Aim of the exercise:
Search the entries for the word "each" and return every line where it is found.

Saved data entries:
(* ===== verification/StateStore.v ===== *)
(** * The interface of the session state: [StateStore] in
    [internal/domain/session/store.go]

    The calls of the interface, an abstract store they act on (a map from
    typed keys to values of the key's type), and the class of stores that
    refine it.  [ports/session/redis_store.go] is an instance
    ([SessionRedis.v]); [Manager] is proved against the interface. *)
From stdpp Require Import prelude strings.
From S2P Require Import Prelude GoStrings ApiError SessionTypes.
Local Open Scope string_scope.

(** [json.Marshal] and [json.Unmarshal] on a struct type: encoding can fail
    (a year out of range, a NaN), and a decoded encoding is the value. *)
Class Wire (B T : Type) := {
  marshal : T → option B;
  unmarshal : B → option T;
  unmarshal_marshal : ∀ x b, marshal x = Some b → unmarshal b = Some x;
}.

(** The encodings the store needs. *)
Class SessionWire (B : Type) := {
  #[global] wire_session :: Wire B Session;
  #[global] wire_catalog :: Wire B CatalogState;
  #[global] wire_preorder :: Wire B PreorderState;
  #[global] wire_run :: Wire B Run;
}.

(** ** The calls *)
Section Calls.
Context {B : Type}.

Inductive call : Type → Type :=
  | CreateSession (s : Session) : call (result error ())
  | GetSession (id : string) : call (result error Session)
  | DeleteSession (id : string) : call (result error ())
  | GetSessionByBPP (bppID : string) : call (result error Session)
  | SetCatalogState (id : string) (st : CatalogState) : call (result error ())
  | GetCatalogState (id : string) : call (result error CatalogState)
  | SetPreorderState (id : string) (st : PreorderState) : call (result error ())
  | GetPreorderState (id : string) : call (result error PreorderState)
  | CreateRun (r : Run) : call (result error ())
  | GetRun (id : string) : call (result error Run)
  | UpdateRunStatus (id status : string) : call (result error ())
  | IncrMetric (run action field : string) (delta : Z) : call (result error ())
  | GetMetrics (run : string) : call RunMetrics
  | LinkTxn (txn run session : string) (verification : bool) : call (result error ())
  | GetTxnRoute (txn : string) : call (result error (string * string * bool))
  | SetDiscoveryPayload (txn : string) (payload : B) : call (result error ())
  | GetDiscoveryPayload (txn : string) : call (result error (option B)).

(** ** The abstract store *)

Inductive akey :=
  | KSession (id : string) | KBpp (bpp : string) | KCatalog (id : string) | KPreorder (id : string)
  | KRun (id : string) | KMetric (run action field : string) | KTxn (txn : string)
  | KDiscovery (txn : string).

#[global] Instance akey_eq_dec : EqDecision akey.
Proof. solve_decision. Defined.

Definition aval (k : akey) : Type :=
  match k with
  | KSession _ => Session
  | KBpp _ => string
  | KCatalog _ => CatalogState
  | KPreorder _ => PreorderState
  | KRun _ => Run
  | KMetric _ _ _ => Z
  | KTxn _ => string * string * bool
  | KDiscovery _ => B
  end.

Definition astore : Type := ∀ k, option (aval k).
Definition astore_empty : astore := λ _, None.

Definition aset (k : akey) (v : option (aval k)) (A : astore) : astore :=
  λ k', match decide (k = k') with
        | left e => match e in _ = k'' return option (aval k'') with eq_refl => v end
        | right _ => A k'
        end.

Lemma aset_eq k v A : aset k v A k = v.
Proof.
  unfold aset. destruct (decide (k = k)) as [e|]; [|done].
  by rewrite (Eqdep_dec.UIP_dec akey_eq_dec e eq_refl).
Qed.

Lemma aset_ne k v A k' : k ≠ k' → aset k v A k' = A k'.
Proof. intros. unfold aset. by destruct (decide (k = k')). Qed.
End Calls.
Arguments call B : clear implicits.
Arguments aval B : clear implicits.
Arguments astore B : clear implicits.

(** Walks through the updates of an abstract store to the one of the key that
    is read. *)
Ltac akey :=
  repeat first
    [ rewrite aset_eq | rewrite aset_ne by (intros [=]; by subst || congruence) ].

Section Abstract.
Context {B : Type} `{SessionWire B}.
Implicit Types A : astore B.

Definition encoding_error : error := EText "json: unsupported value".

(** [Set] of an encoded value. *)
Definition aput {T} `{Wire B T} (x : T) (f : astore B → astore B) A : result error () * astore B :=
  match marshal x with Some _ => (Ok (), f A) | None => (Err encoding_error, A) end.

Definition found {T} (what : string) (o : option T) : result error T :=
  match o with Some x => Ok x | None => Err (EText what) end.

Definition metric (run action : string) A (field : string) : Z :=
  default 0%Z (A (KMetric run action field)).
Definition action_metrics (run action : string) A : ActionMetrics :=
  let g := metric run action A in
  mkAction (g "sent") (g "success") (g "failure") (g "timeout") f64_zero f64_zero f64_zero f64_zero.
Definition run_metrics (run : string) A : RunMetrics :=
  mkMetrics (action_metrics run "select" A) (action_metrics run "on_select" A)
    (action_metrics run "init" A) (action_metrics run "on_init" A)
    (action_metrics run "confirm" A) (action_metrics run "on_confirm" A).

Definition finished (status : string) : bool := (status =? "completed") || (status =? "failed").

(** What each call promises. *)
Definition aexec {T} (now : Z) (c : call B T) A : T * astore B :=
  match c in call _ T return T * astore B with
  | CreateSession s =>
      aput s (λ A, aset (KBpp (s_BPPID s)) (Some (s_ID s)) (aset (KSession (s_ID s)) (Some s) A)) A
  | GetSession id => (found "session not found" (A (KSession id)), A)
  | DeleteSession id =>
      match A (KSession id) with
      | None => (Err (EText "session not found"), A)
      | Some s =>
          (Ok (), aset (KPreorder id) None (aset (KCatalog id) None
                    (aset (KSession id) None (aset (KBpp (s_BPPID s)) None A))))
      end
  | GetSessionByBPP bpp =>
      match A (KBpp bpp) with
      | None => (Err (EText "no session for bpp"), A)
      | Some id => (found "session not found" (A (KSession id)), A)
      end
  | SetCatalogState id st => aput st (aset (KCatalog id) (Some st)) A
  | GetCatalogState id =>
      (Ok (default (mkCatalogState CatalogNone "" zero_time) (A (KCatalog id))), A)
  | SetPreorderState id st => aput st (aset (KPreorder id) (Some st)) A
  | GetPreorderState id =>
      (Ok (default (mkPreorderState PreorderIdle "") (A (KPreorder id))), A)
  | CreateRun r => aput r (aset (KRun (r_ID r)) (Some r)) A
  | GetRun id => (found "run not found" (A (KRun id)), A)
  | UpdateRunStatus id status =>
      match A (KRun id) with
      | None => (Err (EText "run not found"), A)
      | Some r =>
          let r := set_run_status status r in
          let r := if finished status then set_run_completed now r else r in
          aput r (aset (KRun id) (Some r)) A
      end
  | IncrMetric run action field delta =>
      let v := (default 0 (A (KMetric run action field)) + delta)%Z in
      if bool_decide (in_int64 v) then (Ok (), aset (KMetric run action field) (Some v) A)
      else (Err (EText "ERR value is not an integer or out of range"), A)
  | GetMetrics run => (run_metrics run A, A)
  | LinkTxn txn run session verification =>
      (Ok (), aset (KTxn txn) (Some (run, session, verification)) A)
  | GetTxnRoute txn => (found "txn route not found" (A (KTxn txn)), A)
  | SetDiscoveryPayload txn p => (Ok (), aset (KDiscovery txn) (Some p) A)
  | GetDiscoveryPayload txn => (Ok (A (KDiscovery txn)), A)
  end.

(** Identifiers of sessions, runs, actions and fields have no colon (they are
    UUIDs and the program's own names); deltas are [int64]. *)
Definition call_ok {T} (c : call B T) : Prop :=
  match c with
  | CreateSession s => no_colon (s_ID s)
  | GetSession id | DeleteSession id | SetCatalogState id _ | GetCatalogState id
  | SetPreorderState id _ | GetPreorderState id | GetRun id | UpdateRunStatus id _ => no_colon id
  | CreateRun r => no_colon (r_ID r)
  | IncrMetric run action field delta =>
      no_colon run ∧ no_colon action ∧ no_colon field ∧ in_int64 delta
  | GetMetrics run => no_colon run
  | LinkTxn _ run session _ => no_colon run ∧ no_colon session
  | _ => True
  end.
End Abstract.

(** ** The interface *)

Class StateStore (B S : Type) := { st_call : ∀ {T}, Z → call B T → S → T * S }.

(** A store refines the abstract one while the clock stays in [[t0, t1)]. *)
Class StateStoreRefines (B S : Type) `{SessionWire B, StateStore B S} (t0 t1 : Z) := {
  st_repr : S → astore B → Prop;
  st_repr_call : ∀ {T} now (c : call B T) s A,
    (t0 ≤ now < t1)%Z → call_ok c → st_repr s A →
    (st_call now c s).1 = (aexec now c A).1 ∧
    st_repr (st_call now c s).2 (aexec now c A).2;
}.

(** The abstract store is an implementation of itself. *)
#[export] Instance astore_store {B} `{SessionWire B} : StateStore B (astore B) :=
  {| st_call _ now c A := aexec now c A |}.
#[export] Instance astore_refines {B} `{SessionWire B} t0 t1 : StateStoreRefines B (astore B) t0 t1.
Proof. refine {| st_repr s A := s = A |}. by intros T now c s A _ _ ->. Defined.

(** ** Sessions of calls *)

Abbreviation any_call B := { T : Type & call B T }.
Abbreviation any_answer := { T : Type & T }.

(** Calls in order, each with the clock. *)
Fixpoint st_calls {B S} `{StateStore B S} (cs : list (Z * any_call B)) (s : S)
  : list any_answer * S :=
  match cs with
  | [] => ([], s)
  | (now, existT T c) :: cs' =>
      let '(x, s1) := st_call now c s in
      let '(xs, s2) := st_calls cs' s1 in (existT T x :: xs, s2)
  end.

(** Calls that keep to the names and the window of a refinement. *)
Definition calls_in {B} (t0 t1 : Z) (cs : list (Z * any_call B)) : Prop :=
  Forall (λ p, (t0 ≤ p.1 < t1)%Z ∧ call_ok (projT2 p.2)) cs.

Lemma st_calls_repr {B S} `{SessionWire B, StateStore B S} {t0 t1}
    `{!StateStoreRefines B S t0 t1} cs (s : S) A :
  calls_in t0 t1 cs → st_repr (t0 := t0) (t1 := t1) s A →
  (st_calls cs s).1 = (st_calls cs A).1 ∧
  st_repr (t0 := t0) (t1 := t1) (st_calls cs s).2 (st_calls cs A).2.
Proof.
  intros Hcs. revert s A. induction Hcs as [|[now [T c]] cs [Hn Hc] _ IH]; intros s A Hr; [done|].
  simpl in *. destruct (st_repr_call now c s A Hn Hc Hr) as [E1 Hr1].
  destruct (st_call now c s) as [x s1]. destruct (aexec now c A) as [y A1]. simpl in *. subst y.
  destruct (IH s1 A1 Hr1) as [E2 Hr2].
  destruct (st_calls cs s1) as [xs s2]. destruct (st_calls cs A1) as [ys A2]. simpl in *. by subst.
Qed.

Written response:
(** What each call promises. *)
(** Calls in order, each with the clock. *)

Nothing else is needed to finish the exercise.